I am a writer. I make up stories. I also have tattoos. Sometimes I like to make up stories about my tattoos.
Put simply — there’s ink everywhere, in many forms.
I have always known I would get tattoos because I wanted art on my body. But also, not only do I dedicate myself to loving things fiercely, I always have to prove my love to them. I own vinyl or merch because I have to prove that I enjoy a particular artist, because even if I never play the record or wear the band shirt, at least I own a tangible form of proof. The same goes for tattoos.
The first tattoo I ever got, I was freshly 18, as most of us were. I lived in Burlington, Vermont. I walked into a tattoo shop on Church Street, which was weirdly also a barber shop, and showed a reference photo to a woman with fourteen piercings.
When she showed me what she had drawn, I didn’t like it. It didn’t really resemble the reference. But I said I loved it. True to character.
So there it went, needled into the skin of my left wrist, forever. A forget-me-not, about two inches. I was so giddy about finally having a tattoo that I didn’t even really care that it wasn’t what I had envisioned.
The truth is, I don’t know why I picked a forget-me-not. I wanted a flower that could only be blue. This is because, in Mary Oliver’s poem, “Fourth Sign of the Zodiac,” she mentions blue flowers.
All of my tattoos so far — a hummingbird, an orange and the aforementioned forget-me-not — are, originally, dedicated to her. I mentioned her in my very first article.
Three things about Mary Oliver — she loves flowers, she loves fruit, she loves birds.

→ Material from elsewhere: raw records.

(** What remains after dropping characters from a string that ends with
    [c] is empty or ends with [c]. *)
Lemma endsWith_char_drop c n s :
  JS.endsWith_char c s = true ->
  JS.drop n s = "" \/ JS.endsWith_char c (JS.drop n s) = true.
Proof.
  revert s. induction n as [|n IH]; intros s Hs; [by right|].
  destruct s as [|a s]; [by left|]. simpl.
  destruct s as [|b s]; [left; by destruct n|].
  apply IH. by rewrite endsWith_char_cons in Hs.
Qed.

Lemma endsWith_char_rev_app c s a r :
  JS.endsWith_char c (String.rev_app s (String a r))
  = JS.endsWith_char c (String a r).
Proof.
  revert a r. induction s as [|x s IH]; intros a r; [done|].
  simpl. by rewrite IH.
Qed.

Lemma endsWith_char_rev c a r :
  JS.endsWith_char c (String.rev (String a r)) = Ascii.eqb a c.
Proof. unfold String.rev. simpl. by rewrite endsWith_char_rev_app. Qed.

(** Trimming stops at a character that is not white space. *)
Lemma trimStartWith_head sp2 sp3 s a r :
  JS.trimStartWith sp2 sp3 s = String a r -> JS.isSpace1 a = false.
Proof.
  remember (String.length s) as n eqn:Hn.
  revert s Hn a r. induction n as [n IH] using lt_wf_ind. intros s -> a r.
  destruct s as [|a1 s1]; [done|]. simpl.
  destruct (JS.isSpace1 a1) eqn:Ha1.
  { apply (IH (String.length s1)); [simpl; lia|done]. }
  destruct s1 as [|b s2]; [by intros [= <- <-]|].
  destruct (sp2 a1 b).
  { apply (IH (String.length s2)); [simpl; lia|done]. }
  destruct s2 as [|c s3]; [by intros [= <- <-]|].
  destruct (sp3 a1 b c).
  { apply (IH (String.length s3)); [simpl; lia|done]. }
  by intros [= <- <-].
Qed.

Lemma trim_no_trailing_newline s : JS.endsWith_char JS.LF (JS.trim s) = false.
Proof.
  unfold JS.trim, JS.trimEnd.
  destruct (JS.trimStartWith _ _ (String.rev (JS.trimStart s))) as [|a r] eqn:Ht;
    [done|].
  rewrite endsWith_char_rev. apply trimStartWith_head in Ht.
  destruct (Ascii.eqb a JS.LF) eqn:Ha; [|done].
  apply Ascii.eqb_eq in Ha as ->. discriminate Ht.
Qed.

When I discovered Mary Oliver and her poetry, I was soothed by her unadulterated and relentless awe of the universe. It made it all less terrifying. I have been anxious since before I could comprehend what a fraction was. I remember one of my first panic attacks when I was 10. I was sitting in my school’s gymnasium, and I felt the walls closing in and gravity about to relinquish its hold on me and my teacher noticed me fidgeting. She handed me her keys to play with, like you would do to pacify a baby. But I think, even inadvertently, I’ve always searched for the same comfort I felt then. I found that comfort laced in Oliver’s words, in her love and appreciation for the world.
I own a vast collection of Oliver’s poetry and essays, including three separate copies of her book “Felicity.” My mother gifted me a hardcover copy of “Devotions” during Christmas when I was 17. It made me tear up, and I held it in my hands as if it had been crafted from gold. Oliver’s words speak to me and wrap me up and make me breathe a little easier.
I enjoyed “The Fourth Sign of the Zodiac” at first because of the title, as I am a Cancer, and relatability is the crux of our lives. But once I had read it in full, I was left speechless. Leaving a writer without words is how you know you’ve created a masterpiece. The fourth sign of the zodiac is, in her case, meant literally and not astrologically, as she had been diagnosed with cancer shortly before she wrote it.
The thing is, I feel less inclined to tell people about the core of all my tattoos, and that she is it. I always feel uncomfortable talking about something that someone else may not know about, as if I sound pretentious, as if I’m boring them. So, sometimes I simply say, “It’s for a poet,” or “It’s for a poem.” And I’m usually right — no one typically inquires beyond that. Maybe it all goes back to how I approved a tattoo I didn’t really like.
But, ultimately, I grew to love my tattoo because of the meaning that I gave it. In the end, I didn’t care what it looked like because of the time in my life that it encapsulates and what it represents to me. I can look down at my flower, or my orange, or my bird and think of Mary Oliver, think of the beautiful constants in the world — the Sun that will wake us up every morning. Maybe we just have to make our own meanings.